Lemma get_buf_new (size : Z) (m : out_mem) :
  avail_out m = 0 →
  avail_out (ngx_http_rds_json_get_buf size m) = size
  ∧ postponed (ngx_http_rds_json_get_buf size m) = postponed m.
Proof. intros H. unfold ngx_http_rds_json_get_buf. rewrite H. cbn. by destruct (free_bufs m). Qed.

(** Two bytes at the end of a buffer that has room for one. *)
Lemma split_text (size : Z) (a b : Z) (last : bool) (m m' : out_mem) :
  1 < size → avail_out m = 1 →
  ngx_http_rds_json_submit_mem size 2 last (store [a; b] (ngx_http_rds_json_request_mem size 2 m)) = Some (NGX_OK, m') →
  avail_out m' = size - 1.
Proof.
  intros Hs Ha.
  assert (E : ∃ m1, avail_out m1 = 1 ∧ store [a; b] (ngx_http_rds_json_request_mem size 2 m) = set_postponed (Some [a; b]) m1).
  { unfold ngx_http_rds_json_request_mem, ngx_http_rds_json_get_buf. rewrite Ha. cbn [Z.eqb negb].
    cbv zeta. rewrite Ha. eexists. split; [|reflexivity].
    unfold ngx_http_rds_json_get_postponed. by repeat case_match. }
  destruct E as (m1 & E1 & ->). unfold ngx_http_rds_json_submit_mem. cbn [postponed set_postponed length].
  destruct (copy_more size 2 last (set_postponed (Some [a; b]) m1) [a; b]) as (m2 & A2 & P2 & ->); [done|cbn; lia|].
  destruct (get_buf_new size m2 A2) as [A3 P3]. rewrite P2 in P3. cbn [avail_out set_postponed] in P3. rewrite E1 in P3.
  destruct (copy_fits size 1 last _ _ P3) as (m4 & -> & A4); [rewrite A3; simpl; lia|].
  intros [= <-]. rewrite A4, A3. done.
Qed.

(** With [rds_json_root], a response may never end: when one byte is left in
    the current output buffer at the end of the rows, the closing brackets do not
    fit in it, none of the buffers that are passed on is marked as the last one,
    even in a main request, and whatever is given to the filter later (the special
    buffer with which the upstream module ends a response included) is discarded. *)
Theorem rds_json_root_unfinished {V : Type} (evaluate : V → option bytes)
    (conf : ngx_http_rds_json_loc_conf_t (V := V)) (is_main : bool) (e : env) (s : ngx_http_rds_json_ctx_t) :
  root conf ≠ [] → 1 < buf_size conf → env_ok e →
  state s = state_expect_row → mem_inv (buf_size conf) (mem s) → Forall unmarked (fin (mem s)) →
  avail_out (mem s) = 1 →
  ∃ s' bufs,
    ngx_http_rds_json_body_filter evaluate conf is_main e false [mbuf [0]] (Some s)
    = Some (NGX_OK, Some s', [next_body bufs])
    ∧ Forall unmarked bufs
    ∧ ∀ calls, Forall (fun c => c.2 ≠ []) calls →
        filter_calls evaluate conf is_main calls (Some s') = Some (replicate (length calls) NGX_OK, Some s', []).
Proof.
  intros Hr Hb He Hs Hm Hu Ha. unfold ngx_http_rds_json_body_filter. cbn [length Nat.eqb orb].
  rewrite Hs. unfold filter_state. rewrite Hs. unfold chain_fuel. cbn [Nat.add Nat.mul ngx_http_rds_json_process_row].
  cbn [current_buf in_memory mbuf bdata Z.eqb length Nat.eqb negb].
  rewrite (proj2 (Nat.eqb_neq (length (root conf)) 0)) by (by destruct (root conf)). cbn [negb].
  unfold ngx_http_rds_json_output_literal.
  destruct (write_text_spec conf ["]"%ch; "}"%ch] false is_main (see_stream_end (set_state state_done s)))
    as (m' & Ew & [W1 W2 W3 W4 W5]); [lia|by destruct Hm; split|done|].
  assert (Hav : avail_out m' = buf_size conf - 1).
  { unfold write_text in Ew. cbn [andb length] in Ew.
    destruct (ngx_http_rds_json_submit_mem _ _ _ _) as [[rc m1]|] eqn:Es; [|done]. injection Ew as -> ->.
    by eapply split_text; [| |exact Es]. }
  rewrite Ew.
  cbn [failed NGX_OK NGX_ERROR Z.eqb Z.geb Z.compare orb NGX_HTTP_SPECIAL_RESPONSE Pos.eqb].
  destruct W5 as (init & b & Ef & Hi & Hl). set (s1 := set_mem m' _).
  destruct (output_bufs_end e s1) as (m2 & E2 & _); [done|exact W4|change (mem s1) with m'; rewrite Ef; by destruct init|].
  rewrite E2. eexists _, _. split; [reflexivity|]. change (mem s1) with m'. rewrite Ef. split.
  2: { intros calls Hc. by apply done_calls. }
  apply Forall_app_2; [done|]. repeat constructor. unfold unmarked. rewrite Hl. unfold fits.
  change (avail_out (mem (see_stream_end (set_state state_done s)))) with (avail_out (mem s)).
  rewrite Ha, Hav, (proj2 (Z.eqb_neq (buf_size conf - 1) 0)) by lia. by destruct is_main.
Qed.

(** A result of one row, [{"d":[{"a":1}]}], in buffers of 14 bytes. *)
Definition root_conf : ngx_http_rds_json_loc_conf_t (V := bytes) :=
  mk_conf 1 json_format_normal (Some []) (json_quote (bs "d")) [] None (json_quote (bs "errcode"))
    (json_quote (bs "errstr")) 14 [] None.

Definition one_row : list ibuf :=
  [mbuf (header_bytes (mk_header 0 0 [] 0 0 1) ++ col_bytes (mk_column rds_col_type_integer 3 (bs "a"))
         ++ [1] ++ put_le 4 1 ++ bs "1")].

(** The context after the row. *)
Definition one_row_ctx : ngx_http_rds_json_ctx_t :=
  mk_ctx state_expect_row [mk_column rds_col_type_integer 3 (bs "a")] 1 1 1 0 true false
    (mk_mem [] [] [] (mk_obuf (bs "{" ++ json_quote (bs "d") ++ bs ":[{" ++ json_quote (bs "a") ++ bs ":1}") false)
       (bs "{" ++ json_quote (bs "a") ++ bs ":1}") None None 1 false).

Lemma rds_json_root_unfinished_witness :
  ∃ s' bufs,
    ngx_http_rds_json_body_filter Some root_conf true (mk_env 0 0 0) false one_row (Some new_ctx)
    = Some (NGX_OK, Some one_row_ctx, [next_header])
    ∧ ngx_http_rds_json_body_filter Some root_conf true (mk_env 0 0 0) false [mbuf [0]] (Some one_row_ctx)
      = Some (NGX_OK, Some s', [next_body bufs])
    ∧ Forall unmarked bufs
    ∧ filter_calls Some root_conf true [(mk_env 0 0 0, [mk_ibuf false true []])] (Some s')
      = Some ([NGX_OK], Some s', []).
Proof.
  destruct (rds_json_root_unfinished Some root_conf true (mk_env 0 0 0)
    one_row_ctx) as (s' & bufs & E & Hu & Hc).
  - done.
  - done.
  - done.
  - done.
  - split; cbn; try done; try lia. repeat constructor. done.
  - repeat constructor.
  - done.
  - exists s', bufs. split; [vm_compute; reflexivity|]. split; [exact E|]. split; [exact Hu|].
    apply (Hc [(mk_env 0 0 0, [mk_ibuf false true []])]). by repeat constructor.
Defined.

Lemma copy_stuck (fuel : nat) (last : bool) (m : out_mem) (p : bytes) :
  avail_out m = 0 → postponed m = Some p → p ≠ [] → copy_postponed 0 fuel last m = None.
Proof.
  revert m. induction fuel as [|fuel IH]; intros m Ha Hp Hne; [done|].
  destruct (copy_more 0 fuel last m p Hp) as (m1 & A1 & P1 & ->); [rewrite Ha; destruct p; [done|simpl; lia]|].
  destruct (get_buf_new 0 m1 A1) as [A2 P2]. rewrite P1, Ha in P2. by apply IH.
Qed.

(** [rds_json_buffer_size 0] is accepted by the configuration, and then the loop that
    copies data to the output buffers never ends, whatever there is to write: no number
    of rounds is enough. *)
Theorem rds_json_buffer_size_zero {V : Type} (compile : bytes → option V) (pagesize : Z)
    (text : bytes) (last : bool) (m : out_mem) :
  text ≠ [] → avail_out m = 0 →
  (∃ c, configure compile pagesize [] [[rds_json_buffer_size (bs "0")]] = inr c ∧ buf_size c = 0)
  ∧ ∃ p, postponed (store text (ngx_http_rds_json_request_mem 0 (Z.of_nat (length text)) m)) = Some p
    ∧ ∀ fuel, copy_postponed 0 fuel last
                (store text (ngx_http_rds_json_request_mem 0 (Z.of_nat (length text)) m)) = None.
Proof.
  intros Ht Ha. split; [eexists; split; reflexivity|].
  assert (E : ∃ m1, store text (ngx_http_rds_json_request_mem 0 (Z.of_nat (length text)) m)
              = set_postponed (Some text) m1 ∧ avail_out m1 = 0).
  { destruct (get_buf_new 0 m Ha) as [A1 _]. unfold ngx_http_rds_json_request_mem. cbv zeta. rewrite A1.
    rewrite (proj2 (Z.ltb_lt _ _)) by (destruct text; [done|simpl; lia]).
    eexists. split; [reflexivity|]. cbn. unfold ngx_http_rds_json_get_postponed. by repeat case_match. }
  destruct E as (m1 & -> & A1). exists text. split; [done|]. intros fuel. by eapply copy_stuck.
Qed.

Lemma rds_json_buffer_size_zero_witness :
  ∃ p, postponed (store (bs "[") (ngx_http_rds_json_request_mem 0 1 (mem new_ctx))) = Some p
    ∧ ∀ fuel, copy_postponed 0 fuel false (store (bs "[") (ngx_http_rds_json_request_mem 0 1 (mem new_ctx))) = None.
Proof. by apply (rds_json_buffer_size_zero (V := bytes) Some 4096 (bs "[") false (mem new_ctx)). Defined.

(** The check of integers accepts a minus sign without digits; what is written then is
    no JSON text. *)
Example rds_json_lone_minus :
  ∃ s bufs,
    ngx_http_rds_json_body_filter Some example_conf true (mk_env 0 0 0) false
      [mbuf (header_bytes (mk_header 0 0 [] 0 0 1) ++ col_bytes (mk_column rds_col_type_integer 3 (bs "a"))
             ++ [1] ++ put_le 4 1 ++ bs "-" ++ [0])] (Some new_ctx)
    = Some (NGX_OK, Some s, [next_header; next_body bufs])
    ∧ concat (map data bufs) = bs "[{" ++ json_quote (bs "a") ++ bs ":-}]"
    ∧ json_decode (concat (map data bufs)) = None.
Proof. eexists _, _. split; [vm_compute; reflexivity|]. split; vm_compute; reflexivity. Qed.

(** The same columns and rows, but a special buffer in the middle of a field is an
    error, where between fields it is skipped. *)
Example rds_json_special_in_field :
  let call d := ngx_http_rds_json_body_filter Some example_conf true (mk_env 0 0 0) false
    [mbuf (header_bytes (mk_header 0 0 [] 0 0 1) ++ col_bytes (mk_column rds_col_type_varchar 3 (bs "a")) ++ [1]);
     mk_ibuf false true []; mbuf (put_le 4 2 ++ d); mk_ibuf false true []; mbuf (drop (length d) (bs "xy") ++ [0])]
    (Some new_ctx) in
  (∃ s acts, call (bs "xy") = Some (NGX_OK, Some s, acts)) ∧ (∃ s acts, call (bs "x") = Some (NGX_ERROR, Some s, acts)).
Proof. split; eexists _, _; vm_compute; reflexivity. Qed.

■ ■ ■ ■

Copy out each line of the material that holds the word "assert".

*EXPECTED ANSWER*:
  assert (E : ∃ m1, avail_out m1 = 1 ∧ store [a; b] (ngx_http_rds_json_request_mem size 2 m) = set_postponed (Some [a; b]) m1).
  assert (Hav : avail_out m' = buf_size conf - 1).
  assert (E : ∃ m1, store text (ngx_http_rds_json_request_mem 0 (Z.of_nat (length text)) m)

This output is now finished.